Helicopter pilot Dan Rudert is not sure that he could have saved Kristen Chase, who died while hiking with the Challenger Foundation last month.
"But, geez, I would have liked to have been given the chance," he said in a telephone interview Wednesday evening.Rudert flies a Bell Long Ranger for Classic Lifeguard Helicopters III, an air ambulance service in Page, Ariz., about 30 miles from where Chase, 16, collapsed June 27.
"We have a fully equipped air ambulance, licensed by the state of Utah as an ALS (Advanced Life Support) and we've got two paramedics on call 24 hours a day," Rudert said. And Challenger, a wilderness therapy program for troubled youths, knows the Page service exists, he said.

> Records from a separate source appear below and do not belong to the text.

(** C6: for a client count [N >= 1] and a file list of size [M], split_files
    returns [N] buckets, each of size [floor(M/N)] or [ceil(M/N)]; two bucket
    sizes differ by at most one; an empty list gives [N] empty buckets. *)
Theorem balance_bound {G : Type} (gen : RandomGen G)
    (files : list string) (nclients : Z) (g : G) :
  randbelow_in_range gen →
  1 ≤ nclients →
  let m := length files in
  let n := Z.to_nat nclients in
  ∃ o, split_files files nclients g = Some o ∧
       length (buckets o) = n ∧
       (∀ b, b ∈ (buckets o).*2 →
             length b = (m / n)%nat ∨ length b = ceil_div m n) ∧
       (∀ a b, a ∈ (buckets o).*2 → b ∈ (buckets o).*2 →
               (length a ≤ length b + 1)%nat) ∧
       (files = [] → (buckets o).*2 = replicate n []).
Proof.
  intros Hr Hn m n.
  destruct (split_files_total Hr files nclients g) as (o & Ho & Hp & Hk & Hb).
  assert (Hlen : length (files_after o) = m) by by rewrite Hp.
  assert (Hsize : ∀ b, b ∈ (buckets o).*2 →
            ∃ c, (c < n)%nat ∧ length b = ((m + n - 1 - c) / n)%nat).
  { intros b Hin. rewrite Hb in Hin. apply list_elem_of_In, in_map_iff in Hin as (c & <- & Hc).
    apply in_seq in Hc. exists c. split; [unfold n; lia|].
    rewrite slice_step_length by lia. by rewrite Hlen. }
  exists o. split; [done|]. split.
  { rewrite <- (length_fmap fst), Hk, length_map. apply length_seq. }
  split; [|split].
  - intros b (c & Hc & ->)%Hsize. by apply slice_size_floor_or_ceil.
  - intros a b (c & Hc & ->)%Hsize (d & Hd & ->)%Hsize.
    pose proof (slice_size_floor_or_ceil m n c Hc) as [? _].
    pose proof (slice_size_floor_or_ceil m n d Hd) as [? _]. simpl in *. lia.
  - intros ->. apply Permutation_nil_r in Hp. rewrite Hb, Hp.
    unfold client_range. fold n. clear. generalize 0%nat.
    induction n as [|k IH]; intros s; simpl; [done|]. by rewrite IH.
Qed.

(** C7: two runs of split_files on the same file list and the same client
    count give the same outcome, buckets and order inside the buckets
    included, whatever the state of the generator before each run: the seed
    is fixed by the function.  So does a second run that starts from the
    generator state the first run left, and so does the training split map. *)
Theorem split_files_deterministic {G : Type} (gen : RandomGen G)
    (files : list string) (nclients : Z) (g1 g2 : G) :
  split_files files nclients g1 = split_files files nclients g2 ∧
  (∀ o, split_files files nclients g1 = Some o →
        split_files files nclients (rng_after o) = Some o) ∧
  split_map files nclients true g1 = split_map files nclients true g2.
Proof.
  split; [reflexivity|]. split; [|reflexivity].
  intros o Ho. exact Ho.
Qed.

(** C8 (as amended): split_files is not free of effects.  It returns; the
    caller's list holds the same files afterwards, in the shuffled order; the
    buckets are the slices [i::N] of that shuffled list; the outcome,
    generator state included, does not depend on the generator state before
    the call.  In validation mode the list and the generator are unchanged. *)
Theorem split_files_effects {G : Type} (gen : RandomGen G)
    (files : list string) (nclients : Z) (g : G) :
  randbelow_in_range gen →
  ∃ o, split_files files nclients g = Some o ∧
       files_after o ≡ₚ files ∧
       buckets o =
         map (λ i, (client_key i,
                    slice_step i (Z.to_nat nclients) (files_after o)))
             (client_range nclients) ∧
       (∀ g', split_files files nclients g' = Some o) ∧
       split_map files nclients false g =
         Some {| buckets := [("server", files)]; files_after := files;
                 rng_after := g |}.
Proof.
  intros Hr. unfold split_files.
  destruct (shuffle_total Hr files (seed 42)) as (files' & g' & E & Hp).
  rewrite E. eexists. split; [done|]. simpl. done.
Qed.

(** * The generator of CPython meets the contract *)

Lemma mt_randbelow_loop_below (fuel : nat) (n k : Z) (g : MT19937.state) :
  0 < n → (MT19937.randbelow_loop fuel n k g).1 < n.
Proof.
  intros Hn. revert g. induction fuel as [|f IH]; intros g; simpl; [done|].
  destruct (MT19937.getrandbits k g) as [r g'].
  destruct (Z.ltb_spec r n); [done|]. apply IH.
Qed.

Lemma mt_randbelow_in_range : randbelow_in_range MT19937.mt_gen.
Proof.
  intros n g Hn. simpl. unfold MT19937.mt_randbelow.
  pose proof (mt_randbelow_loop_below MT19937.reject_bound (Z.of_nat n)
                (MT19937.bit_length (Z.of_nat n)) g ltac:(lia)) as Hb.
  destruct (MT19937.randbelow_loop _ _ _ g) as [r g']. simpl in *. lia.
Qed.

Lemma partition_complete_witness :
  ∃ o, split_map (gen := MT19937.mt_gen) ["a.jpg"; "b.jpg"; "c.jpg"] 2 true (seed 0) = Some o ∧
       mjoin (buckets o).*2 ≡ₚ ["a.jpg"; "b.jpg"; "c.jpg"].
Proof.
  destruct (partition_complete MT19937.mt_gen ["a.jpg"; "b.jpg"; "c.jpg"] 2 true (seed 0)
              mt_randbelow_in_range ltac:(lia)) as (o & Ho & Hp & _).
  exists o. split; assumption.
Defined.

Lemma balance_bound_witness :
  ∃ o, split_files (gen := MT19937.mt_gen) ["a.jpg"; "b.jpg"; "c.jpg"] 2 (seed 0) = Some o ∧
       length (buckets o) = 2%nat.
Proof.
  destruct (balance_bound MT19937.mt_gen ["a.jpg"; "b.jpg"; "c.jpg"] 2 (seed 0)
              mt_randbelow_in_range ltac:(lia)) as (o & Ho & Hl & _).
  exists o. split; assumption.
Defined.

Lemma split_files_effects_witness :
  ∃ o, split_files (gen := MT19937.mt_gen) ["a.jpg"; "b.jpg"] 2 (seed 0) = Some o ∧
       files_after o ≡ₚ ["a.jpg"; "b.jpg"].
Proof.
  destruct (split_files_effects MT19937.mt_gen ["a.jpg"; "b.jpg"] 2 (seed 0)
              mt_randbelow_in_range) as (o & Ho & Hp & _).
  exists o. split; assumption.
Defined.

(** C1, as stated, fails for a client count of zero: the file of a training
    subset is in no bucket. *)
Lemma partition_empty_without_clients :
  ∃ o, split_map (gen := MT19937.mt_gen) ["a.jpg"] 0 true (seed 0) = Some o ∧
       buckets o = [] ∧
       ¬ (mjoin (buckets o).*2 ≡ₚ ["a.jpg"]).
Proof.
  eexists. split; [reflexivity|]. split; [reflexivity|].
  simpl. intros Hp. by apply Permutation_nil_cons in Hp.
Qed.

(** C8, as stated, fails: with CPython's generator, split_files leaves the
    caller's two-file list reversed and the generator in a new state (two
    words drawn after the reseed, no draw cut short by the bound of the
    model). *)
Lemma split_files_reorders_caller_list :
  let g0 : MT19937.state := seed 0 in
  let run := split_files (gen := MT19937.mt_gen) ["a.jpg"; "b.jpg"] 2 g0 in
  files_after <$> run = Some ["b.jpg"; "a.jpg"] ∧
  (λ o, MT19937.index (rng_after o)) <$> run = Some 2%nat ∧
  MT19937.index g0 = 624%nat ∧
  (λ o, MT19937.starved (rng_after o)) <$> run = Some false ∧
  ¬ (∃ o, run = Some o ∧ files_after o = ["a.jpg"; "b.jpg"] ∧ rng_after o = g0).
Proof.
  intros g0 run.
  assert (E1 : files_after <$> run = Some ["b.jpg"; "a.jpg"]) by (vm_compute; reflexivity).
  split; [exact E1|]. split; [vm_compute; reflexivity|].
  split; [vm_compute; reflexivity|]. split; [vm_compute; reflexivity|].
  intros (o & Ho & Hf & _). rewrite Ho in E1. simpl in E1. congruence.
Qed.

Frustrated by what he's read in the papers about the death, Rudert decided this week to say publicly that he doesn't believe Challenger employees did everything they could to help the girl.
"I don't want to see this happen again. If there's another serious medical problem, I want them to call the medical ship."
Rudert has contacted Kane County Sheriff Max Jackson, who confirmed his office is looking into the matter as part of an ongoing investigation of Chase's death.
Challenger Foundation President Stephen Cartisano said Classic Lifeguard has been unreliable in the past and that Rudert "doesn't know what he's talking about."
Chase, Ponte Vedra Beach, Fla., suffered exertional heatstroke while hiking on the Kaiparowits Plateau near Lake Powell. According to police, she collapsed about 4:30 p.m. and never regained consciousness. Challenger personnel accompanying her on the hike experienced technical difficulties with their communications equipment but were eventually able to radio the company's field office in Escalante.
The field office then called Paul Cox, a helicopter pilot for Bryce Canyon Airlines, a tour company. Cox flew to Escalante, picked up a nurse from the local clinic and then flew to the scene, some 50 miles southeast of Escalante, arriving about two hours after Chase collapsed, police said.
The girl was flown to Escalante, where a doctor pronounced her dead.
"We could have been to the scene in 25 minutes," Rudert said. "And we could have been giving her IVs and oxygen and clearing airways and all of that stuff. . . . We're almost a flying emergency room. . . . When you're not used, it tends to frustrate you."
Rudert said Classic Lifeguard, whose helicopter is identical to the one used by the University of Utah's Air Med, would have transported the girl to the hospital in Page because it is the closest. Though he won't say his service would have saved her life, Rudert said he believes her chances of survival would have been much better.
"Challenger says they brought in this helicopter and that looks fine and good, but what people don't realize is, (the Bryce helicopter) was not the best available alternative. It didn't have any medical equipment on board. It's not equipped for stretchers. . . . It's a scenic tour helicopter."
Rudert said Challenger knows about Classic Lifeguard because Cartisano hired him six or seven times last year, primarily to track down children who had run away from the program.
But Cartisano said it's news to him that Classic Lifeguard has paramedics on call. "In the past, they've had to fly to Escalante to pick up a nurse or a medic. So that's just a crock for (Rudert) to say they could have been there faster. . . . He's out to lunch."
Cartisano said that even if he would have known Classic Lifeguard had paramedics, he would have insisted that Rudert fly to Escalante to pick up someone who could show him where the victim was. Rudert, however, says he is familiar with the territory and could have found the scene based on a description and could have been in radio contact with Challenger staff at the scene.